Supercomputador de R$ 10 milhões é inaugurado na UFRJ

Por Redação | 14 de Julho de 2016 às 23h34
photo_camera UFRJ

Às vezes a ciência brasileira consegue produzir coisas muito boas. Apesar do baixo investimento na área científica, os brasileiros estão construindo bons equipamentos com tecnologia de ponta.

A UFRJ inaugurou ontem (13), no Instituto de Pesquisa Alberto Luiz Coimbra de Pós-Graduação e Pesquisa em Engenharia (COPPE) um supercomputador, ao qual deram o nome de "Lobo Cordeiro". A nova máquina tem uma capacidade de 226 teraflops, o que significa que é capaz de executar 226 trilhões de operações matemáticas por segundo.

Lobo Cordeiro

Lobo Cordeiro é considerado o computador mais potente presente em uma universidade federal brasileira. De acordo com a COPPE, o consumo de energia dele é bem otimizado que o outro modelo, o Santos Dumont, e irá gastar cerca de dois terços de energia a menos. O consumo energético é sempre um fator problemático em aparelhos desse tipo. No mês passado, o supercomputador mais poderoso da América Latina, o Santos Dumont mencionado anteriormente, precisou ser desligado por conta do alto preço pago pela energia. Diferente do Lobo, ele tinha uma capacidade superior, de 1,1 petaflops.

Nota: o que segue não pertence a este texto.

(** One declared row, one declared field, the catalog's own text, a message the family may
    use and a well-formed related site. *)
Definition valid_refusal (r : Refusal) : Prop :=
  r_family r ∈ FAMILY_ORDER ∧ valid_row (r_family r) (r_row r) (r_field r) ∧
  (∃ entry, dict_get MESSAGES (r_message_id r) = Some entry ∧
     r_reason r = m_reason entry ∧ r_message r = m_text entry ∧
     match m_family entry with Some f => f = r_family r | None => True end) ∧
  valid_related (r_related r).

Lemma require_Ok b msg : require b msg = Ok tt ↔ b = true.
Proof. unfold require. destruct b; naive_solver. Qed.

Lemma index_of_Some s l : is_Some (index_of s l) ↔ s ∈ l.
Proof.
  induction l as [|x l IH]; simpl; [split; [by intros []|by intros ?%elem_of_nil]|].
  rewrite elem_of_cons. destruct (decide (s = x)); [naive_solver|].
  rewrite fmap_is_Some, IH. naive_solver.
Qed.

Lemma index_of_inj s t l i : index_of s l = Some i → index_of t l = Some i → s = t.
Proof.
  revert i. induction l as [|x l IH]; intros i; simpl; [done|].
  destruct (decide (s = x)), (decide (t = x)); subst; try done; intros Hs Ht.
  - destruct (index_of t l); naive_solver.
  - destruct (index_of s l); naive_solver.
  - destruct (index_of s l), (index_of t l); naive_solver.
Qed.

Lemma field_declared_spec field subject :
  field_declared field subject = true ↔ match field with None => True | Some f => f ∈ sub_fields subject end.
Proof. destruct field; simpl; [|done]. apply bool_decide_eq_true. Qed.

Lemma subject_of_Ok family id subject :
  subject_of family id = Ok subject ↔ dict_get SUBJECTS id = Some subject ∧ sub_family subject = family.
Proof.
  unfold subject_of. destruct (dict_get SUBJECTS id) as [s|]; [|split; [done|by intros [? _]]].
  destruct (bool_decide_reflect (sub_family s = family)); split; intros H; simplify_eq; try done.
  - by destruct H; simplify_eq.
  - by destruct H as [? ?]; simplify_eq.
Qed.

Lemma check_row_Ok family row subject :
  check_row family row = Ok subject ↔
  py_len (rr_key row) = 64 ∧ forallb (in_chars HEX) (py_chars (rr_key row)) = true ∧
  dict_get SUBJECTS (rr_subject row) = Some subject ∧ sub_family subject = family.
Proof.
  unfold check_row. destruct (Nat.eqb_spec (py_len (rr_key row)) 64) as [E|E]; simpl.
  - destruct (forallb _ _); [rewrite subject_of_Ok; naive_solver|split; [done|naive_solver]].
  - split; [done|naive_solver].
Qed.

Lemma check_row_field family row field msg :
  (subject ← check_row family row; require (field_declared field subject) msg) = Ok tt ↔
  valid_row family row field.
Proof.
  rewrite bind_Ok. setoid_rewrite check_row_Ok. setoid_rewrite require_Ok.
  setoid_rewrite field_declared_spec. unfold valid_row. naive_solver.
Qed.

Lemma check_related_Ok related : check_related related = Ok tt ↔ valid_related related.
Proof.
  unfold check_related, valid_related, family_rank. destruct related as [[fam row field]|]; [|done].
  cbn [rs_family rs_row rs_field]. rewrite <-index_of_Some. destruct (index_of fam FAMILY_ORDER).
  - destruct row as [row|].
    + rewrite check_row_field. naive_solver.
    + rewrite require_Ok. destruct field; naive_solver.
  - split; [done|]. by intros [[? ?] _].
Qed.

Lemma check_refusal_Ok r : check_refusal r = Ok tt ↔ valid_refusal r.
Proof.
  unfold check_refusal, valid_refusal, family_rank. rewrite <-index_of_Some.
  destruct (index_of (r_family r) FAMILY_ORDER); [|split; [done|by intros [[? ?] _]]].
  assert (∀ entry, match m_family entry with Some f => bool_decide (f = r_family r) | None => true end = true ↔
            match m_family entry with Some f => f = r_family r | None => True end) as Hfam.
  { intros entry. destruct (m_family entry); [apply bool_decide_eq_true|done]. }
  split.
  - intros (subject & Hrow & ([] & Hfield%require_Ok & H)%bind_Ok)%bind_Ok.
    destruct (dict_get MESSAGES (r_message_id r)) as [entry|]; [|done].
    apply bind_Ok in H as ([] & Hmsg%require_Ok%bool_decide_eq_true & ([] & Hf%require_Ok & Hrel)%bind_Ok).
    apply check_row_Ok in Hrow as (? & ? & ? & ?).
    split_and!; [eauto| |exists entry; naive_solver|by apply check_related_Ok].
    exists subject. split_and!; try done. by apply field_declared_spec.
  - intros (_ & (subject & Hs & Hsf & Hk & Hh & Hfd) & (entry & He & Hr & Hm & Hf) & Hrel).
    apply bind_Ok. exists subject. split; [by apply check_row_Ok|].
    apply bind_Ok. exists tt. split; [by apply require_Ok, field_declared_spec|]. rewrite He.
    apply bind_Ok. exists tt. split; [by apply require_Ok, bool_decide_eq_true|].
    apply bind_Ok. exists tt. split; [by apply require_Ok, Hfam|]. by apply check_related_Ok.
Qed.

Nem por isso o computador da UFRJ deixa de ser potente. Ele é um SGI-ICE X, com 6.072 núcleos, divididos em 232 nós de processamento e aceleradores GPGPU Intel XEON. A máquina ainda conta com uma RAM de 16 Terabytes e 720 terabytes de armazenamento com velocidade de 17GB.

É claro que obter toda essa potência não custou muito barato. O aparelho custou R$ 10 milhões, com recursos provenientes da exploração, desenvolvimento e produção de petróleo ou gás natural, geridos pela Agência Nacional de Petróleo, Gás Natural e Biocombustível (ANP). A máquina deve inclusive ser usada para pesquisas na área de energia e petróleo, desenvolvimento de biofármacos e de vacinas contra o vírus da zika, entre outros.

O supercomputador será utilizado não só pela UFRJ, mas também por outras instituições e empresas, públicas e privadas.